[Work instruction]:
Return, from the data that follows, each line that holds the word "split".
====== Material shown ======
(* ===== verification/HeapCollect.v ===== *)
(** * A collection of the whole heap

    [collect_internal] without moving objects, from the callbacks and the stack scan to
    the flip of the live mark, on a heap that satisfies [heap_inv]: as [immix_collect]
    calls it, and as [allocate] does. *)

From stdpp Require Import base numbers list list_numbers gmap relations.
From Stdlib Require Import ZArith Lia.
From S2P Require Import Prelude Util Constants Bitmap Block SpaceBitmap Object BlockAllocator.
From S2P Require Import Allocation AllocatorLaws Allocators ImmixSpace LargeObjectSpace.
From S2P Require Import Collector Sweep Marking Collection Immix Roots Heap.
Import CollectorM ImmixHeap.
Import ImmixSpaceM(space_ok(..), free_space, normal_v, overflow_v, evac_v, evac_headroom, so_world).
Local Open Scope Z_scope.

(** ** The threshold *)

Lemma next_threshold_above t v : 0 < t → 0 <= v < 2 ^ 63 → v mod 16 = 0 → v < next_threshold t v.
Proof.
  intros Ht Hv Hm. unfold next_threshold. case_decide; [|lia].
  apply F64.times_1_75_grows. Z.div_mod_to_equations. lia.
Qed.

Lemma sum_mod16 {A} (f : A → Z) l : (∀ x, x ∈ l → f x mod 16 = 0) → sum_list (f <$> l) mod 16 = 0.
Proof.
  induction l as [|x l IH]; intros Hf; [done|]. rewrite fmap_cons. change (sum_list _) with (f x + sum_list (f <$> l)).
  rewrite Z.add_mod, Hf, IH by (done || left || (intros; apply Hf; by right)). done.
Qed.

(** ** The kind of collection *)

(** The blocks that are left, with the headroom; below a quarter of all blocks a
    collection starts to evacuate. *)
Definition plenty (self : Immix) (w : World) : Prop :=
  (mm_end (mmap (w_ba w)) - Mmap_aligned (mmap (w_ba w))) / BLOCK_SIZE / 4 <=
  (data_bound (w_ba w) - data (w_ba w)) / BLOCK_SIZE + Z.of_nat (length (free_blocks (w_ba w))) + evac_headroom (im_immix self).

Lemma prepare_plain c s available headroom total : 0 <= available → 0 <= headroom → available + headroom < 2 ^ 64 →
  total / 4 <= available + headroom →
  prepare_collection c s false available headroom total false = Ok (ImmixCollection, s).
Proof.
  intros Ha Hh Hs Ht. unfold prepare_collection. cbn [andb orb]. rewrite u_add_ok, bind_Ok by lia.
  unfold evac_trigger. by rewrite bool_decide_eq_false_2 by lia.
Qed.

(** ** Roots *)

Section Roots.
Context `{Cfg} (rtti_of : Z → GCRTTI) (pm : pmem) (objs : list Z) (self : Immix) (w : World).

Definition precise_roots : list Z := (callback_roots (words (w_store w)) (im_callbacks self)).1.
(** The ranges of the callbacks, then the stack. *)
Definition ranges : list (Z * Z) :=
  (callback_roots (words (w_store w)) (im_callbacks self)).2 ++ [(im_stack_bottom self, im_stack_end self)].
Definition range_words (r : Z * Z) : list Z := scan_addresses (scan_lo r.1 r.2) (scan_hi r.1 r.2).

(** The objects the words of a range refer to. *)
Definition range_roots (r : Z * Z) : list Z :=
  range_words r ≫= (λ a, found_in (emptied (im_immix self)) (im_los self) w (word (w_store w) a)).
(** With the given ranges to scan. *)
Definition roots_in (rs : list (Z * Z)) : list Z := rs ≫= range_roots.
Definition roots_from (rs : list (Z * Z)) : list Z := roots_in rs ++ (word (w_store w) <$> precise_roots).
(** With those of a build without threads. *)
Definition conservative_roots : list Z := roots_in ranges.
Definition all_roots : list Z := roots_from ranges.

(** What the collector relies on about the roots: precise slots are outside the
    objects and hold objects; conservative ranges are outside too, and no word of
    them is the end address of the heap. *)
Record rooted (rs : list (Z * Z)) : Prop := {
  ro_precise : ∀ a, a ∈ precise_roots → (a ∉ objs) ∧ word (w_store w) a ∈ objs;
  ro_ranges : ∀ r, r ∈ rs → 0 < r.1 < 2 ^ 63 ∧ 0 < r.2 < 2 ^ 63;
  ro_words : ∀ r a, r ∈ rs → a ∈ range_words r → (a ∉ objs) ∧ in_width 64 (word (w_store w) a) ∧
    word (w_store w) a ≠ data_bound (w_ba w) ∧ word (w_store w) a ≠ data_bound (w_ba w) + 8
}.

(** The scans work on the heap no thread has a block of. *)
Context (rs : list (Z * Z)) (Hpk : parked w = w) (Hi : heap_inv rtti_of objs self w) (Hro : rooted rs).

Lemma emptied_space_ok : space_ok (emptied (im_immix self)) w.
Proof.
  pose proof (collecting_now rtti_of objs self w Hi (mkCollector (heap_blocks self w) ∅) ltac:(done)) as Hco.
  rewrite Hpk in Hco. apply Hco.
Qed.

Lemma words_scannable addrs : (∀ a, a ∈ addrs → (a ∉ objs) ∧ in_width 64 (word (w_store w) a) ∧
    word (w_store w) a ≠ data_bound (w_ba w) ∧ word (w_store w) a ≠ data_bound (w_ba w) + 8) →
  scannable objs (emptied (im_immix self)) (im_los self) pm w addrs.
Proof.
  intros Ha. pose proof (hi_large _ _ _ _ Hi) as El. constructor.
  - apply emptied_space_ok.
  - unfold LOS.los_wf. rewrite El. split; [split; [constructor|]|constructor]. intros p Hp. by apply not_elem_of_nil in Hp.
  - rewrite El. intros p Hp. by apply not_elem_of_nil in Hp.
  - intros a Hs. by apply (hi_starts _ _ _ _ Hi).
  - intros o Ho. by apply (hi_header _ _ _ _ Hi).
  - exact Ha.
Qed.

Lemma range_scannable r : r ∈ rs → scannable objs (emptied (im_immix self)) (im_los self) pm w (range_words r).
Proof. intros Hr. apply words_scannable. intros a Ha. by apply (ro_words _ Hro r). Qed.

Lemma scan_start : pinned objs w [] w.
Proof.
  eapply (pinned_start objs (emptied (im_immix self)) (im_los self) pm). eapply (words_scannable []).
  intros a Ha. by apply not_elem_of_nil in Ha.
Qed.

(** One range. *)
Lemma collect_range_ok f t roots w1 : (f, t) ∈ rs → pinned objs w roots w1 →
  ∃ w', collect_roots (emptied (im_immix self)) (im_los self) pm f t (roots, w1) = Ok (roots ++ range_roots (f, t), w') ∧
    pinned objs w (roots ++ range_roots (f, t)) w'.
Proof.
  intros Hin Hp. destruct (ro_ranges _ Hro _ Hin) as [Hf Ht].
  exact (collect_roots_ok objs _ _ pm w f t roots w1 Hf Ht (range_scannable _ Hin) Hp).
Qed.

Lemma collect_ranges_ok l roots w1 : (∀ r, r ∈ l → r ∈ rs) → pinned objs w roots w1 →
  ∃ w', for_each (λ st '(bottom, end_), collect_roots (emptied (im_immix self)) (im_los self) pm bottom end_ st) l (roots, w1)
      = Ok (roots ++ roots_in l, w') ∧ pinned objs w (roots ++ roots_in l) w'.
Proof.
  revert roots w1. induction l as [|[f t] l IH]; intros roots w1 Hl Hp; [exists w1; cbn; by rewrite app_nil_r|].
  cbn [for_each]. destruct (collect_range_ok f t roots w1) as (w2 & -> & Hp2); [apply Hl; left|done|]. rewrite bind_Ok.
  destruct (IH _ w2 ltac:(intros; apply Hl; by right) Hp2) as (w' & -> & Hp'). exists w'.
  unfold roots_in in *. rewrite bind_cons, app_assoc. done.
Qed.

Lemma roots_in_objs r : r ∈ roots_in rs → r ∈ objs.
Proof.
  intros (rg & (a & Hf & Ha)%list_elem_of_bind & Hrg)%list_elem_of_bind.
  pose proof (range_scannable rg Hrg) as Hsc. destruct (ro_words _ Hro rg a Hrg Ha) as (_ & Hv & _).
  apply (found_in_refers objs _ _ pm w _ _ _ Hsc Hv) in Hf as [[-> Hl]|[Hs _]]; [|by apply (hi_starts _ _ _ _ Hi)].
  rewrite (hi_large _ _ _ _ Hi) in Hl. by apply not_elem_of_nil in Hl.
Qed.

Lemma roots_from_objs r : r ∈ roots_from rs → r ∈ objs.
Proof.
  unfold roots_from. rewrite elem_of_app. intros [Hr|(a & -> & Ha)%list_elem_of_fmap]; [by apply roots_in_objs|].
  by apply (ro_precise _ Hro).
Qed.

End Roots.

(** ** Worlds with the same objects have the same graph *)

Lemma reach_same rtti_of objs w w' roots o : (∀ x, x ∈ objs → object_ok rtti_of objs w x) →
  (∀ x, x ∈ objs → agree rtti_of w w' x) → (∀ r, r ∈ roots → r ∈ objs) →
  reachable rtti_of w' roots o ↔ reachable rtti_of w roots o.
Proof.
  intros Hob Hag Hr.
  assert (Hkid : ∀ x, x ∈ objs → kids rtti_of w' x = kids rtti_of w x) by (intros x Hx; eapply agree_facts; auto).
  assert (Hin : ∀ x y, x ∈ objs → edge rtti_of w x y → y ∈ objs).
  { intros x y Hx (a & -> & Ha)%list_elem_of_fmap. by apply (ob_slots _ _ _ _ (Hob x Hx)). }
  split; intros (r & Hrr & Hrt); exists r; (split; [done|]); apply Hr in Hrr; clear - Hrr Hrt Hkid Hin.
  - induction Hrt as [x|x y z Hxy Hyz IH]; [done|]. unfold edge in Hxy. rewrite Hkid in Hxy by done.
    eapply rtc_l; [exact Hxy|]. apply IH. by eapply Hin.
  - induction Hrt as [x|x y z Hxy Hyz IH]; [done|]. pose proof (Hin x y Hrr Hxy).
    eapply rtc_l; [unfold edge; by rewrite Hkid|]. by apply IH.
Qed.

(** ** Pinning, unpinning and finalization *)

Section Tags.
Context `{Cfg} (rtti_of : Z → GCRTTI) (objs : list Z) (self : Immix).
======
[Result of this exercise]:
  - unfold LOS.los_wf. rewrite El. split; [split; [constructor|]|constructor]. intros p Hp. by apply not_elem_of_nil in Hp.
  split; intros (r & Hrr & Hrt); exists r; (split; [done|]); apply Hr in Hrr; clear - Hrr Hrt Hkid Hin.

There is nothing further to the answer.